* Task details:
Please retype the records below exactly as they stand.

* Supplied information:
* * * * * * *

(** The statuses a unique asset operation may start from. *)
Definition unique_sources (op : Operation) : list Status :=
  if String.eqb op "asset.unlock" then ["locked"]
  else if contains ["asset.delist"; "asset.redeem"] op then ["listed"]
  else if String.eqb op "asset.release" then ["escrowed"]
  else if String.eqb op "asset.restrict" then ["active"; "locked"; "listed"; "escrowed"; "trade_held"]
  else if String.eqb op "asset.restore" then ["restricted"; "quarantined"; "unsupported"]
  else if contains ["trade.unlock"; "trade.settle"] op then ["trade_held"]
  else ["active"].

Ltac from_guard H :=
  first [ apply single_from_Ok in H as (p & st & -> & Hst & Hin)
        | let X := fresh "X" in
          apply rbind_Ok in H as (p & X & H); apply require_from_Ok in X as (-> & st & Hst & Hin) ].

Lemma unique_check_source op cur inp : UniqueAsset.check op cur inp = Ok tt →
  op ∈ UniqueAsset.op.all ∧
  ((op = "asset.mint" ∧ cur = None) ∨
   (op ≠ "asset.mint" ∧ ∃ p st, cur = Some p ∧ rs_status (p_state p) = Some st ∧ st ∈ unique_sources op)).
Proof.
  unfold UniqueAsset.check. intros [Hop H]%checked_op. split; [done|].
  unfold UniqueAsset.op.all in Hop. elem_cases Hop; subst op; cbn in H;
    [left; split; [done|]; destruct cur as [p|]; [|done]; cbn in H; res_inv H; done|..];
    right; (split; [done|]); from_guard H; exists p, st; (split; [done|]);
    (split; [by apply status_of|done]).
Qed.

(** What the reducer does to a unique asset, once the rules accepted the operation. *)
Lemma unique_apply_status op p inp s :
  op ∈ UniqueAsset.op.all → op ≠ "asset.mint" →
  rs_status (p_state p) ≠ None →
  apply_unique_asset (Some p) op inp = Ok s →
  (∃ v, s = RUniqueAsset v ∧
     ∀ from, from ∈ unique_sources op → rs_status (p_state p) = Some from →
       ∃ doc, table StUniqueAsset op (Some from) doc ∧ ua_status v = written op inp doc) ∨
  (s = p_state p ∧ op ∈ ["asset.attach_content"; "asset.detach_content"; "asset.update_metadata"]).
Proof.
  intros Hop Hne Hst H. unfold apply_unique_asset in H. res_inv H.
  unfold UniqueAsset.op.all in Hop.
  elem_cases Hop; subst op; cbn in H; try done;
    try (right; injection H as <-; split; [done|set_solver]);
    left; res_inv H; apply unique_asset_Ok in H as ->; (eexists; split; [reflexivity|]);
    intros from Hf Hs; cbn in Hf; elem_cases Hf; subst from; eexists; (split; [|reflexivity]);
    eauto; constructor; set_solver.
Qed.

(** The executor's type guard: the loaded projection has the intent's state type. *)
Definition typed (st : StateType) (cur : option StateProjection) : Prop :=
  ∀ p, cur = Some p → p_state_type p = st ∧ rs_state_type (p_state p) = st.

Definition status_of_current (cur : option StateProjection) : option Status :=
  cur ≫= fun p => rs_status (p_state p).

(** The shape of the result each profile's lemma establishes: there is a documented row
    for the operation from the current status, and the payload has the row's status, or
    the one [asset.restrict] was given in its inputs. *)
Definition follows_table (st : StateType) (op : Operation) (inp : Inputs)
    (cur : option StateProjection) (s : ResourceState) : Prop :=
  rs_state_type s = st ∧
  ∃ doc, table st op (status_of_current cur) doc ∧ rs_status s = Some (written op inp doc).

Lemma unique_follows_table op cur inp s : typed StUniqueAsset cur →
  UniqueAsset.check op cur inp = Ok tt → apply cur op inp = Ok s →
  follows_table StUniqueAsset op inp cur s.
Proof.
  intros Ht [Hop [[-> ->]|(Hne & p & st & -> & Hst & Hin)]]%unique_check_source H.
  - cbn in H. res_inv H. apply unique_asset_Ok in H as ->. split; [done|]. cbn; eauto.
  - destruct (Ht p eq_refl) as [T1 T2]. unfold apply in H. cbn in H. rewrite T1 in H.
    apply unique_apply_status in H as [(v & -> & Hv)|[-> Hc]]; [| |done|done|by rewrite Hst].
    + split; [done|]. cbn. rewrite Hst. destruct (Hv st Hin Hst) as (doc & Hd & ->). eauto.
    + split; [done|]. exists st. cbn. rewrite Hst.
      elem_cases Hc; subst op; cbn in Hin; elem_cases Hin; subst st;
        (split; [constructor; set_solver|done]).
Qed.

Lemma entitlement_check_source op cur inp : Entitlement.check op cur inp = Ok tt →
  op ∈ Entitlement.op.all ∧
  ((op = "entitlement.grant" ∧ cur = None) ∨
   (∃ p st, cur = Some p ∧ rs_status (p_state p) = Some st ∧ table StEntitlement op (Some st)
      (if String.eqb op "entitlement.activate" || String.eqb op "entitlement.restore" then "active"
       else if String.eqb op "entitlement.suspend" then "suspended"
       else if String.eqb op "entitlement.expire" then "expired"
       else if String.eqb op "entitlement.revoke" then "revoked" else st))).
Proof.
  unfold Entitlement.check. intros [Hop H]%checked_op. split; [done|].
  unfold Entitlement.op.all in Hop. elem_cases Hop; subst op; cbn in H;
    [left; split; [done|]; by destruct cur|..];
    right; from_guard H; exists p, st; (split; [done|]); (split; [by apply status_of|]);
    first [by constructor | elem_cases Hin; subst st; constructor].
Qed.

Lemma entitlement_follows_table op cur inp s : typed StEntitlement cur →
  Entitlement.check op cur inp = Ok tt → apply cur op inp = Ok s →
  follows_table StEntitlement op inp cur s.
Proof.
  intros Ht [Hop [[-> ->]|(p & st & -> & Hst & Htab)]]%entitlement_check_source H.
  - cbn in H. res_inv H. subst s. split; [done|]. cbn; eauto.
  - destruct (Ht p eq_refl) as [T1 T2]. unfold apply in H. cbn in H. rewrite T1 in H.
    unfold follows_table. cbn. rewrite Hst.
    unfold Entitlement.op.all in Hop. elem_cases Hop; subst op; cbn in H, Htab;
      [by inversion Htab|..]; unfold entitlement_with_status in H; res_inv H;
      repeat match goal with E : Helpers.status_new _ = Ok _ |- _ => apply status_new_Ok in E; subst end;
      subst; (split; [done|]); cbn; eexists; (split; [exact Htab|]); try done.
    match goal with E : Helpers.state_str p "status" = Ok _ |- _ =>
      apply helpers_state_str_Ok, status_of in E; by rewrite Hst in E end.
Qed.

Lemma listing_follows_table op cur inp s : typed StListing cur →
  check_listing op cur inp = Ok tt → apply cur op inp = Ok s → follows_table StListing op inp cur s.
Proof.
  intros Ht H0 H. unfold check_listing in H0. apply checked_op in H0 as [Hop H0].
  unfold Marketplace.op.listing_operations in Hop.
  elem_cases Hop; subst op; cbn in H0;
    [destruct cur; [done|]; cbn in H; res_inv H; apply listing_Ok in H as ->; split; [done|]; cbn; eauto|..];
    from_guard H0; elem_cases Hin; subst st; apply status_of in Hst; destruct (Ht p eq_refl) as [T1 T2];
    unfold apply in H; cbn in H; rewrite T1 in H; cbn in H; unfold listing_with_status in H; res_inv H;
    apply listing_Ok in H as ->; (split; [done|]); cbn; rewrite Hst; eauto.
Qed.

* * * * * * *

* Answer for this exercise:
(** The statuses a unique asset operation may start from. *)
Definition unique_sources (op : Operation) : list Status :=
  if String.eqb op "asset.unlock" then ["locked"]
  else if contains ["asset.delist"; "asset.redeem"] op then ["listed"]
  else if String.eqb op "asset.release" then ["escrowed"]
  else if String.eqb op "asset.restrict" then ["active"; "locked"; "listed"; "escrowed"; "trade_held"]
  else if String.eqb op "asset.restore" then ["restricted"; "quarantined"; "unsupported"]
  else if contains ["trade.unlock"; "trade.settle"] op then ["trade_held"]
  else ["active"].

Ltac from_guard H :=
  first [ apply single_from_Ok in H as (p & st & -> & Hst & Hin)
        | let X := fresh "X" in
          apply rbind_Ok in H as (p & X & H); apply require_from_Ok in X as (-> & st & Hst & Hin) ].

Lemma unique_check_source op cur inp : UniqueAsset.check op cur inp = Ok tt →
  op ∈ UniqueAsset.op.all ∧
  ((op = "asset.mint" ∧ cur = None) ∨
   (op ≠ "asset.mint" ∧ ∃ p st, cur = Some p ∧ rs_status (p_state p) = Some st ∧ st ∈ unique_sources op)).
Proof.
  unfold UniqueAsset.check. intros [Hop H]%checked_op. split; [done|].
  unfold UniqueAsset.op.all in Hop. elem_cases Hop; subst op; cbn in H;
    [left; split; [done|]; destruct cur as [p|]; [|done]; cbn in H; res_inv H; done|..];
    right; (split; [done|]); from_guard H; exists p, st; (split; [done|]);
    (split; [by apply status_of|done]).
Qed.

(** What the reducer does to a unique asset, once the rules accepted the operation. *)
Lemma unique_apply_status op p inp s :
  op ∈ UniqueAsset.op.all → op ≠ "asset.mint" →
  rs_status (p_state p) ≠ None →
  apply_unique_asset (Some p) op inp = Ok s →
  (∃ v, s = RUniqueAsset v ∧
     ∀ from, from ∈ unique_sources op → rs_status (p_state p) = Some from →
       ∃ doc, table StUniqueAsset op (Some from) doc ∧ ua_status v = written op inp doc) ∨
  (s = p_state p ∧ op ∈ ["asset.attach_content"; "asset.detach_content"; "asset.update_metadata"]).
Proof.
  intros Hop Hne Hst H. unfold apply_unique_asset in H. res_inv H.
  unfold UniqueAsset.op.all in Hop.
  elem_cases Hop; subst op; cbn in H; try done;
    try (right; injection H as <-; split; [done|set_solver]);
    left; res_inv H; apply unique_asset_Ok in H as ->; (eexists; split; [reflexivity|]);
    intros from Hf Hs; cbn in Hf; elem_cases Hf; subst from; eexists; (split; [|reflexivity]);
    eauto; constructor; set_solver.
Qed.

(** The executor's type guard: the loaded projection has the intent's state type. *)
Definition typed (st : StateType) (cur : option StateProjection) : Prop :=
  ∀ p, cur = Some p → p_state_type p = st ∧ rs_state_type (p_state p) = st.

Definition status_of_current (cur : option StateProjection) : option Status :=
  cur ≫= fun p => rs_status (p_state p).

(** The shape of the result each profile's lemma establishes: there is a documented row
    for the operation from the current status, and the payload has the row's status, or
    the one [asset.restrict] was given in its inputs. *)
Definition follows_table (st : StateType) (op : Operation) (inp : Inputs)
    (cur : option StateProjection) (s : ResourceState) : Prop :=
  rs_state_type s = st ∧
  ∃ doc, table st op (status_of_current cur) doc ∧ rs_status s = Some (written op inp doc).

Lemma unique_follows_table op cur inp s : typed StUniqueAsset cur →
  UniqueAsset.check op cur inp = Ok tt → apply cur op inp = Ok s →
  follows_table StUniqueAsset op inp cur s.
Proof.
  intros Ht [Hop [[-> ->]|(Hne & p & st & -> & Hst & Hin)]]%unique_check_source H.
  - cbn in H. res_inv H. apply unique_asset_Ok in H as ->. split; [done|]. cbn; eauto.
  - destruct (Ht p eq_refl) as [T1 T2]. unfold apply in H. cbn in H. rewrite T1 in H.
    apply unique_apply_status in H as [(v & -> & Hv)|[-> Hc]]; [| |done|done|by rewrite Hst].
    + split; [done|]. cbn. rewrite Hst. destruct (Hv st Hin Hst) as (doc & Hd & ->). eauto.
    + split; [done|]. exists st. cbn. rewrite Hst.
      elem_cases Hc; subst op; cbn in Hin; elem_cases Hin; subst st;
        (split; [constructor; set_solver|done]).
Qed.

Lemma entitlement_check_source op cur inp : Entitlement.check op cur inp = Ok tt →
  op ∈ Entitlement.op.all ∧
  ((op = "entitlement.grant" ∧ cur = None) ∨
   (∃ p st, cur = Some p ∧ rs_status (p_state p) = Some st ∧ table StEntitlement op (Some st)
      (if String.eqb op "entitlement.activate" || String.eqb op "entitlement.restore" then "active"
       else if String.eqb op "entitlement.suspend" then "suspended"
       else if String.eqb op "entitlement.expire" then "expired"
       else if String.eqb op "entitlement.revoke" then "revoked" else st))).
Proof.
  unfold Entitlement.check. intros [Hop H]%checked_op. split; [done|].
  unfold Entitlement.op.all in Hop. elem_cases Hop; subst op; cbn in H;
    [left; split; [done|]; by destruct cur|..];
    right; from_guard H; exists p, st; (split; [done|]); (split; [by apply status_of|]);
    first [by constructor | elem_cases Hin; subst st; constructor].
Qed.

Lemma entitlement_follows_table op cur inp s : typed StEntitlement cur →
  Entitlement.check op cur inp = Ok tt → apply cur op inp = Ok s →
  follows_table StEntitlement op inp cur s.
Proof.
  intros Ht [Hop [[-> ->]|(p & st & -> & Hst & Htab)]]%entitlement_check_source H.
  - cbn in H. res_inv H. subst s. split; [done|]. cbn; eauto.
  - destruct (Ht p eq_refl) as [T1 T2]. unfold apply in H. cbn in H. rewrite T1 in H.
    unfold follows_table. cbn. rewrite Hst.
    unfold Entitlement.op.all in Hop. elem_cases Hop; subst op; cbn in H, Htab;
      [by inversion Htab|..]; unfold entitlement_with_status in H; res_inv H;
      repeat match goal with E : Helpers.status_new _ = Ok _ |- _ => apply status_new_Ok in E; subst end;
      subst; (split; [done|]); cbn; eexists; (split; [exact Htab|]); try done.
    match goal with E : Helpers.state_str p "status" = Ok _ |- _ =>
      apply helpers_state_str_Ok, status_of in E; by rewrite Hst in E end.
Qed.

Lemma listing_follows_table op cur inp s : typed StListing cur →
  check_listing op cur inp = Ok tt → apply cur op inp = Ok s → follows_table StListing op inp cur s.
Proof.
  intros Ht H0 H. unfold check_listing in H0. apply checked_op in H0 as [Hop H0].
  unfold Marketplace.op.listing_operations in Hop.
  elem_cases Hop; subst op; cbn in H0;
    [destruct cur; [done|]; cbn in H; res_inv H; apply listing_Ok in H as ->; split; [done|]; cbn; eauto|..];
    from_guard H0; elem_cases Hin; subst st; apply status_of in Hst; destruct (Ht p eq_refl) as [T1 T2];
    unfold apply in H; cbn in H; rewrite T1 in H; cbn in H; unfold listing_with_status in H; res_inv H;
    apply listing_Ok in H as ->; (split; [done|]); cbn; rewrite Hst; eauto.
Qed.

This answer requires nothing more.